On Friday, the film Life will be released in theaters. Directed by Daniel Espinosa, Life is a science-fiction horror film that stars
Jake Gyllenhaal as David Jordan and Rebecca Ferguson as Miranda North.
Gyllenhaal was the last actor to be on board with the film. In an interview with the Daily Trojan, Gyllenhaal said it was the plot and many other elements such as the director Espinosa that
attracted him to the enthralling and terrifying script.
The film follows a crew aboard the International Space Station struggling to study, understand and survive on Mars against extraterrestrial life. While many other science -fiction films have been released before, Gyllenhaal emphasizes why Life is different than films from the same genre such as Interstellar and The Martian.
Gyllenhaal discussed why Life’s science fiction is unique among all the other films .
“Obviously [Life] is in a similar genre but ultimately, this one is specifically individualistic because it is all in zero gravity and leans more toward horror,” Gyllenhaal said.
Life is the first science-fiction film to be completely shot with the actors on wires, in order to depict the zero gravity of space.

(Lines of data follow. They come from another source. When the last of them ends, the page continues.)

(** [provide_space(space)]: either [no_space_error] with the
    container unchanged, or room for [space] within the capacity, made by
    evicting entries only, the survivors keeping their values. *)
Theorem provide_space_spec um h xs (w : Z) :
  PolicyLaws (_policy (_manager um)) -> umap_inv um h xs -> 0 <= w ->
  provide_space w (um, h) = ((um, h), inl no_space_error) \/
  exists um' h' ys, provide_space w (um, h) = ((um', h'), inr ()) /\ umap_inv um' h' ys /\
    (exists rm, ys ++ rm ≡ₚ xs) /\ _weight (_manager um') + w <= _capacity (_manager um) /\
    (forall q, q ∈ ys -> __val h' q = __val h q).
Proof. apply provide_space_run. Qed.

(** The [size_t] sum of [operator=(initializer_list)] is the exact sum
    when that does not reach [SIZE_MAX + 1]. *)
Lemma foldl_size_sum (m : @cache_manager (K * V)) l : forall acc,
  0 <= acc -> acc + entries_weight m l < size_modulus ->
  foldl (fun w i => w +ₛ calculate_weight m i) acc l = acc + entries_weight m l.
Proof.
  induction l as [|v l IH]; intros acc Ha Hl; cbn in *; [lia|].
  pose proof (calculate_weight_range m v). pose proof (entries_weight_nonneg m l).
  unfold entries_weight in *. rewrite size_add_exact by lia. rewrite IH by lia. lia.
Qed.

Lemma range_new_weight (m : @cache_manager (K * V)) l : forall seen,
  entries_weight m (range_new seen l) <= entries_weight m l.
Proof.
  induction l as [|v l IH]; intros seen; cbn; [done|].
  pose proof (calculate_weight_range m v). specialize (IH seen) as IH1.
  case_decide; cbn; unfold entries_weight in *; [lia|]. specialize (IH ({[v.1]} ∪ seen)). lia.
Qed.

Lemma clear_seq {A} (c : @M K V _ _ A) st :
  (with_manager cache_manager.clear;; map_clear;; c) st = (clear ≫= fun _ => c) st.
Proof. unfold clear. by rewrite bind_assoc. Qed.

Lemma clear_manager um h : _manager (clear (um, h)).1.1 = set_weight (_manager um) 0.
Proof. done. Qed.

Lemma assign_list_run um h xs l :
  PolicyLaws (_policy (_manager um)) -> umap_inv um h xs ->
  (forall v, v ∈ l -> _capacity (_manager um) + calculate_weight (_manager um) v < size_modulus) ->
  entries_weight (_manager um) l < size_modulus ->
  (_capacity (_manager um) < entries_weight (_manager um) l /\
   assign_list l (um, h) = ((um, h), inl no_space_error)) \/
  (entries_weight (_manager um) l <= _capacity (_manager um) /\
   exists um' h' ys, assign_list l (um, h) = ((um', h'), inr ()) /\ umap_inv um' h' ys /\
     map (__val h') ys ≡ₚ range_new ∅ l).
Proof.
  intros Hpol Hu Hl Hsum. unfold assign_list. get_step.
  rewrite foldl_size_sum by (done || lia). rewrite Z.add_0_l.
  case_decide as Hgt; [left; split; [lia|done]|right; split; [lia|]].
  rewrite clear_seq. pose proof (clear_manager um h) as Hm0.
  destruct (clear_map_run um h xs Hu) as (um0 & h0 & E & Hu0 & Hi0 & Hw0 & _).
  rewrite E in Hm0. cbn [fst] in Hm0. rewrite (bind_ok _ _ _ _ _ E).
  destruct (insert_range_room um0 h0 [] l) as (um' & h' & ys' & P & E' & Hu' & Hys & Hvals & _).
  - by rewrite Hm0.
  - done.
  - intros v Hv. rewrite Hm0. by apply Hl.
  - rewrite Hm0, Hi0, dom_empty_L.
    change (0 + entries_weight (_manager um) (range_new ∅ l) <= _capacity (_manager um)).
    pose proof (range_new_weight (_manager um) l ∅). lia.
  - exists um', h', ys'. split_and!; [done|done|]. rewrite Hys. cbn.
    by rewrite Hvals, Hi0, dom_empty_L.
Qed.

(** C26: [operator=(initializer_list)], when the exact sum of the
    weights of the list fits in [size_t]: if the sum exceeds the
    capacity it throws [no_space_error] and leaves the container as it
    was; otherwise it succeeds, and the container holds exactly the first
    entry of each key of the list, in a well-formed state. *)
Theorem assign_list_spec um h xs l :
  PolicyLaws (_policy (_manager um)) -> umap_inv um h xs ->
  (forall v, v ∈ l -> _capacity (_manager um) + calculate_weight (_manager um) v < size_modulus) ->
  entries_weight (_manager um) l < size_modulus ->
  (_capacity (_manager um) < entries_weight (_manager um) l /\
   assign_list l (um, h) = ((um, h), inl no_space_error)) \/
  (entries_weight (_manager um) l <= _capacity (_manager um) /\
   exists um' h' ys, assign_list l (um, h) = ((um', h'), inr ()) /\ umap_inv um' h' ys /\
     map (__val h') ys ≡ₚ range_new ∅ l).
Proof. apply assign_list_run. Qed.

Lemma assign_list_wrap_run um h xs l :
  PolicyLaws (_policy (_manager um)) -> umap_inv um h xs ->
  (forall v, v ∈ l -> _capacity (_manager um) + calculate_weight (_manager um) v < size_modulus) ->
  foldl (fun w i => w +ₛ calculate_weight (_manager um) i) 0 l <= _capacity (_manager um) <
    entries_weight (_manager um) l ->
  exists um' h' r, assign_list l (um, h) = ((um', h'), r) /\
    (forall k, k ∉ l.*1 -> _map um' !! k = None) /\ (r = inl no_space_error -> _map um' = ∅).
Proof.
  intros Hpol Hu Hl [Hwrap Hgt]. unfold assign_list. get_step.
  rewrite decide_False by lia. rewrite clear_seq. pose proof (clear_manager um h) as Hm0.
  destruct (clear_map_run um h xs Hu) as (um0 & h0 & E & Hu0 & Hi0 & _).
  rewrite E in Hm0. cbn [fst] in Hm0. rewrite (bind_ok _ _ _ _ _ E).
  destruct (insert_range_run um0 h0 [] l) as [E'|(um' & h' & ys' & ys & rm & P & E' & Hu' & Hys' & Hrm & HP & _)].
  - by rewrite Hm0.
  - done.
  - intros v Hv. rewrite Hm0. by apply Hl.
  - exists um0, h0, (inl no_space_error). rewrite E'. split_and!; [done| |done].
    intros k _. by rewrite Hi0, lookup_empty.
  - exists um', h', (inr ()). rewrite E'. split_and!; [done| |done].
    intros k Hk. destruct (_map um' !! k) as [p|] eqn:Ep; [exfalso|done].
    apply Permutation_nil_r, app_eq_nil in Hrm as [-> _].
    pose proof Hu' as (_ & Hi & _). apply Hi in Ep as [Hp <-]. rewrite app_nil_r, Hys' in Hp.
    apply Hk, list_elem_of_fmap_2, (range_new_sub (dom (_map um0))). rewrite <- HP.
    by apply list_elem_of_fmap_2.
Qed.

(** C33: [operator=(initializer_list)] sums the weights of the list in
    [size_t] without checking each step: when the sum wraps to at most the
    capacity while the exact sum exceeds it, the check made before the
    container is cleared passes, so the assignment is not atomic.  Every
    old entry whose key is not in the list is gone, and if the range
    insert that follows throws [no_space_error], the container is left
    empty. *)
Theorem assign_list_wrap um h xs l :
  PolicyLaws (_policy (_manager um)) -> umap_inv um h xs ->
  (forall v, v ∈ l -> _capacity (_manager um) + calculate_weight (_manager um) v < size_modulus) ->
  foldl (fun w i => w +ₛ calculate_weight (_manager um) i) 0 l <= _capacity (_manager um) <
    entries_weight (_manager um) l ->
  exists um' h' r, assign_list l (um, h) = ((um', h'), r) /\
    (forall k, k ∉ l.*1 -> _map um' !! k = None) /\ (r = inl no_space_error -> _map um' = ∅).
Proof. apply assign_list_wrap_run. Qed.

Lemma map_clear_run um h :
  map_clear (um, h) = ((set_index um ∅, foldr delete h (map_to_list (_map um)).*2), inr ()).
Proof. done. Qed.

(** A sentinel linked to itself: the empty list of a manager. *)
Lemma empty_manager_inv cap s w pol h (d : K * V) :
  h !! s = Some (d, mk_cache_node s s 0) -> 0 <= cap < size_modulus ->
  manager_inv (mk_cache_manager cap s 0 w pol) h [].
Proof.
  intros Hs Hc. repeat split; cbn [_weight _capacity _first]; try lia.
  - apply NoDup_singleton.
  - apply Forall_singleton. apply elem_of_dom. eauto.
  - unfold __next. by rewrite Hs.
  - unfold __prev. by rewrite Hs.
  - constructor.
Qed.

(** The first half of the copy assignment: the new manager moved into
    [_manager] and [_map.clear()] leave an empty well-formed container at
    the old sentinel, from which the entries of [other] are then read. *)
Lemma copy_assign_clear um h xs (other : option (@fstate K V _ _)) t :
  umap_inv um h xs -> t ∉ dom h ->
  0 <= _capacity (_manager (default (um, h) other).1) < size_modulus ->
  exists S, copy_assign other t (um, h) = insert_range (index_values (default S other)) S /\
    umap_inv S.1 S.2 [] /\ _map S.1 = ∅ /\
    _manager S.1 = mk_cache_manager (_capacity (_manager (default (um, h) other).1)) (_first (_manager um)) 0
      (_weigher (_manager (default (um, h) other).1)) (_policy (_manager (default (um, h) other).1)).
Proof.
  set (mo := _manager (default (um, h) other).1). intros Hu Ht Hc.
  pose proof Hu as ((Hd & _) & Hi & Hnd & _). rewrite app_nil_r in Hi, Hnd.
  assert (_first (_manager um) ∈ dom h) as [d Hs]%elem_of_dom by (apply (dlist_dom _ _ _ _ Hd); set_solver).
  destruct (move_assign_fresh (_manager um) h t (_capacity mo) (_weigher mo) (_policy mo) d Hs Ht) as [Em Eh].
  unfold copy_assign. get_step. fold mo.
  destruct (construct t _ _ _ h) as [tmp h1] eqn:Ec. cbn [fst snd] in Em, Eh.
  destruct (move_assign (_manager um) tmp h1) as [[m o'] h2] eqn:Ema. cbn [fst snd] in Em, Eh. subst m.
  cbv beta iota. rewrite put_bind, (bind_ok _ _ _ _ _ (map_clear_run _ _)). cbv beta. get_step.
  eexists. split; [reflexivity|]. rewrite Eh.
  set (s := _first (_manager um)) in *.
  assert (forall q, q ∈ (map_to_list (_map um)).*2 -> q ∈ xs) as Hl.
  { intros q ([k q'] & -> & Hkq%elem_of_map_to_list)%list_elem_of_fmap. by apply Hi in Hkq as [? _]. }
  assert (s ∉ (map_to_list (_map um)).*2) as Hsl.
  { intros Hin%Hl. apply NoDup_cons in Hnd as [Hn _]. by apply Hn. }
  split_and!; cbn [_map _manager set_index set_manager app fst snd]; [|done|done].
  split_and!; cbn [_map _manager set_index set_manager app].
  - apply (empty_manager_inv _ _ _ _ _ d.1). rewrite lookup_foldr_delete, decide_False by done.
    apply lookup_insert_eq. done.
  - intros k q. rewrite lookup_empty. set_solver.
  - apply NoDup_singleton.
  - constructor.
Qed.

Lemma copy_assign_run um h xs umo ho xso t :
  PolicyLaws (_policy (_manager umo)) -> umap_inv um h xs -> umap_inv umo ho xso ->
  2 * _capacity (_manager umo) < size_modulus -> t ∉ dom h ->
  exists um' h' ys, copy_assign (Some (umo, ho)) t (um, h) = ((um', h'), inr ()) /\ umap_inv um' h' ys /\
    (forall k, __val h' <$> _map um' !! k = __val ho <$> _map umo !! k).
Proof.
  intros Hpol Hu Huo Hcap Ht.
  pose proof Huo as ((_ & Hwto & [Hwco Hco] & _) & _). pose proof (total_weight_nonneg (_manager umo) ho xso).
  destruct (copy_assign_clear um h xs (Some (umo, ho)) t Hu Ht) as ([um0 h0] & -> & Hu0 & Hi0 & Hm0);
    [cbn; lia|].
  by apply (fill_run umo ho xso um0 h0 (_first (_manager um))).
Qed.

(** [m = m]: the entries are read after the clear. *)
Lemma copy_assign_self_run um h xs t :
  PolicyLaws (_policy (_manager um)) -> umap_inv um h xs ->
  2 * _capacity (_manager um) < size_modulus -> t ∉ dom h ->
  exists um' h' ys, copy_assign None t (um, h) = ((um', h'), inr ()) /\ umap_inv um' h' ys /\ _map um' = ∅.
Proof.
  intros Hpol Hu Hcap Ht.
  pose proof Hu as ((_ & Hwt & [Hwc Hc] & _) & _). pose proof (total_weight_nonneg (_manager um) h xs).
  destruct (copy_assign_clear um h xs None t Hu Ht) as ([um0 h0] & -> & Hu0 & Hi0 & Hm0); [cbn; lia|].
  cbn [default fst] in Hm0 |- *.
  destruct (fill_run um0 h0 [] um0 h0 (_first (_manager um))) as (um' & h' & ys & E & Hu' & Hv);
    [by rewrite Hm0|done|by rewrite Hm0; cbn; lia|done|done|by rewrite Hm0|].
  exists um', h', ys. split_and!; [done|done|]. apply map_eq. intros k. specialize (Hv k).
  cbn [fst] in Hi0. rewrite Hi0, lookup_empty in Hv. rewrite lookup_empty. by destruct (_map um' !! k).
Qed.

(** C18: the copy assignment [*this = other] from another well-formed
    container (capacity at most [SIZE_MAX / 2]) never throws; the
    container is well formed and maps every key to a node holding the
    same entry as [other]. *)
Theorem copy_assign_spec um h xs umo ho xso t :
  PolicyLaws (_policy (_manager umo)) -> umap_inv um h xs -> umap_inv umo ho xso ->
  2 * _capacity (_manager umo) < size_modulus -> t ∉ dom h ->
  exists um' h' ys, copy_assign (Some (umo, ho)) t (um, h) = ((um', h'), inr ()) /\ umap_inv um' h' ys /\
    (forall k, __val h' <$> _map um' !! k = __val ho <$> _map umo !! k).
Proof. apply copy_assign_run. Qed.

(** C35: the copy assignment has no self-assignment check: [m = m]
    resets the manager and clears the index before it reads [m]'s
    entries, so on any well-formed container it returns normally and
    leaves the container well formed but empty, whatever it held. *)
Theorem copy_assign_self um h xs t :
  PolicyLaws (_policy (_manager um)) -> umap_inv um h xs ->
  2 * _capacity (_manager um) < size_modulus -> t ∉ dom h ->
  exists um' h' ys, copy_assign None t (um, h) = ((um', h'), inr ()) /\ umap_inv um' h' ys /\ _map um' = ∅.
Proof. apply copy_assign_self_run. Qed.

End FacadeOps.
(** ** Witnesses on [map3] *)

Lemma lookup_quiet_equiv_witness :
  find 2%Z map3 = ((access_key 2%Z map3).1, (quiet_find 2%Z map3).2) /\
  at_ 2%Z map3 = ((access_key 2%Z map3).1, (quiet_at 2%Z map3).2).
Proof.
  destruct (lookup_quiet_equiv map3 2%Z ltac:(apply _)) as (_ & _ & _ & _ & Hf & _ & _ & Ha & _).
  exact (conj Hf Ha).
Defined.

Lemma subscript_spec_witness :
  subscript_value (4%Z, 40%Z) (map3.1, map3.2) = ((map3.1, map3.2), inl no_space_error) \/
  exists um' h' ys p, subscript_value (4%Z, 40%Z) (map3.1, map3.2) = ((um', h'), inr 40%Z) /\
    umap_inv um' h' ys /\ _map um' !! 4%Z = Some p /\ __val h' p = (4%Z, 40%Z).
Proof.
  apply (proj2 (subscript_spec map3.1 map3.2 [2; 3; 4]%N (4%Z, 40%Z) ltac:(apply _) map3_inv)).
  vm_compute. reflexivity.
Defined.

In the film, the astronauts aboard the space station come to realize the alien life they’ve encountered is dangerous and struggle to fight it. The movie follows the theme of the survival of mankind, not just for the astronauts but also for the humans close by on Earth, and is more terrifying than the classical movie sense, according to Gyllenhaal.
Gyllenhaal said he had one of the best times on set ever while shooting a movie. Working alongside actors such as Ryan Reynolds only enhanced the shooting process and the two became very close while working alongside each other on set.

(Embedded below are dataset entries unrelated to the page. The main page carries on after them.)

Lemma wrap_eqm a b : (a - b) mod 2 ^ 32 = 0 → wrap a = wrap b.
Proof.
  unfold wrap. intros H. f_equal.
  replace (a + 2 ^ 31) with ((b + 2 ^ 31) + (a - b)) by lia.
  rewrite Z.add_mod, H, Z.add_0_r, Z.mod_mod; lia.
Qed.

Lemma wrap_diff z : (wrap z - z) mod 2 ^ 32 = 0.
Proof.
  unfold wrap.
  rewrite (Z.mod_eq (z + 2 ^ 31) (2 ^ 32)) by lia.
  replace (z + 2 ^ 31 - 2 ^ 32 * ((z + 2 ^ 31) / 2 ^ 32) - 2 ^ 31 - z)
    with (- ((z + 2 ^ 31) / 2 ^ 32) * 2 ^ 32) by lia.
  apply Z.mod_mul. lia.
Qed.

Lemma wrap_add_l a b : wrap (wrap a + b) = wrap (a + b).
Proof.
  apply wrap_eqm. replace (wrap a + b - (a + b)) with (wrap a - a) by lia.
  apply wrap_diff.
Qed.

Lemma wrap_add_r a b : wrap (a + wrap b) = wrap (a + b).
Proof. rewrite (Z.add_comm a), wrap_add_l. f_equal. lia. Qed.

Lemma wrap_wrap a : wrap (wrap a) = wrap a.
Proof. apply wrap_small, wrap_in_range. Qed.

Lemma add_wrap_l s x : add (wrap s) x = wrap (s + x).
Proof. apply wrap_add_l. Qed.

Lemma add_mul_wrap s a b : add (wrap s) (mul a b) = wrap (s + a * b).
Proof. unfold add, mul. by rewrite wrap_add_l, wrap_add_r. Qed.

End CIntFacts.

(** ** Iterators *)

Lemma deref_of_nat (v : vec) (i : nat) : deref v (Z.of_nat i) = v !! i.
Proof.
  unfold deref. destruct (Z.ltb_spec (Z.of_nat i) 0); [lia|].
  by rewrite Nat2Z.id.
Qed.

Lemma deref_app_r (pre l : vec) :
  deref (pre ++ l) (vend pre) = head l.
Proof.
  unfold vend. rewrite deref_of_nat.
  rewrite lookup_app_r by lia. rewrite Nat.sub_diag. by destruct l.
Qed.

Lemma vend_snoc (pre : vec) a : vend (pre ++ [a]) = vend pre + 1.
Proof. unfold vend. rewrite length_app. simpl. lia. Qed.

Lemma vend_app (l1 l2 : vec) : vend (l1 ++ l2) = vend l1 + vend l2.
Proof. unfold vend. rewrite length_app. lia. Qed.

(** ** [std::accumulate] and [majority_rule] *)

Section Kernels.
Import CInt CIntFacts.

Lemma foldl_add_wrap (l : vec) init :
  foldl add (wrap init) l = wrap (init + sumZ l).
Proof.
  revert init. induction l as [|a l IH]; intros init; simpl.
  - f_equal. lia.
  - rewrite add_wrap_l, IH. f_equal. lia.
Qed.

(** On a range that lies inside the vector the loop ends, having added the
    elements of the range from left to right. *)
Lemma accumulate_range (pre l post : vec) fuel init :
  (length l < fuel)%nat →
  accumulate fuel (pre ++ l ++ post) (vend pre) (vend pre + vend l) init
  = Some (foldl add init l).
Proof.
  revert pre fuel init.
  induction l as [|a l IH]; intros pre fuel init Hf;
    (destruct fuel as [|fuel]; [simpl in Hf; lia|]); simpl.
  - replace (vend pre + vend []) with (vend pre) by (unfold vend; simpl; lia).
    by rewrite Z.eqb_refl.
  - destruct (Z.eqb_spec (vend pre) (vend pre + vend (a :: l))) as [E|_].
    { unfold vend in E. simpl in E. lia. }
    simpl. rewrite deref_app_r. simpl.
    replace (vend pre + 1) with (vend (pre ++ [a])) by apply vend_snoc.
    replace (vend pre + vend (a :: l)) with (vend (pre ++ [a]) + vend l)
      by (rewrite vend_snoc; unfold vend; simpl; lia).
    replace (pre ++ a :: l ++ post) with ((pre ++ [a]) ++ l ++ post)
      by (by rewrite <- app_assoc).
    apply IH. simpl in Hf. lia.
Qed.

Lemma majority_rule_range (pre l post : vec) :
  majority_rule (pre ++ l ++ post) (vend pre) (vend pre + vend l)
  = Some (if wrap (sumZ l) >? 0 then 1 else -1).
Proof.
  unfold majority_rule, accumulate_fuel.
  rewrite accumulate_range.
  - pose proof (foldl_add_wrap l 0) as F.
    change (wrap 0) with 0 in F. rewrite F, Z.add_0_l. simpl.
    by destruct (wrap (sumZ l) >? 0).
  - unfold vend. replace (Z.of_nat (length pre) + Z.of_nat (length l)
                          - Z.of_nat (length pre)) with (Z.of_nat (length l))
      by lia.
    rewrite Nat2Z.id. lia.
Qed.

Lemma majority_rule_spin (pre l post : vec) :
  ∃ m, majority_rule (pre ++ l ++ post) (vend pre) (vend pre + vend l)
       = Some m ∧ spin m.
Proof.
  rewrite majority_rule_range.
  destruct (wrap (sumZ l) >? 0); eexists; (split; [done|]);
    unfold spin; lia.
Qed.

“Honestly whenever you have a movie with Ryan Reynolds in it — it’s going to be fun,” he said. “He is inevitably an extraordinarily funny comedian.”
The majority of the film depicts the astronauts in zero gravity, and Gyllenhaal discusses the difficulties with portraying the acrobatic movements.
“It takes a little bit of time to get your bearings in an environment like that,” Gyllenhaal said.
“You’re hanging upside down or in the scene you’re literally spinning around when you’re trying to have a serious conversation with somebody … Sometimes it’s funny, sometimes it’s abnormal.”
Many of Gyllenhaal’s dramatic scenes entailed him floating around on wires that caused him to find and constantly recenter his balance. He also added that coaches were always present on set to help the actors. The scenes where the space vessel collides into other objects was especially difficult to film because the actors had to take serious, physical pains to make the zero gravity motions look genuine, according to Gyllenhaal.
“But the normal state — there is no normal state,” Gyllenhaal said. “There is no up or down, there is no right or left in the International Space Station. As a result, the movie has that feeling too. I don’t think the audience will ever know which way is up or down, or right or left.”
Gyllenhaal is fascinated by movement; he believes that it’s half of acting. He said the actions in Life took the most time to master. As chaos continued, Gyllenhaal emphasized that the way each actor moved was specific to his or her character.
“The hardest part was shooting zero gravity,” Gyllenhaal said. “It was always a challenge, but I don’t like to do anything that’s not.”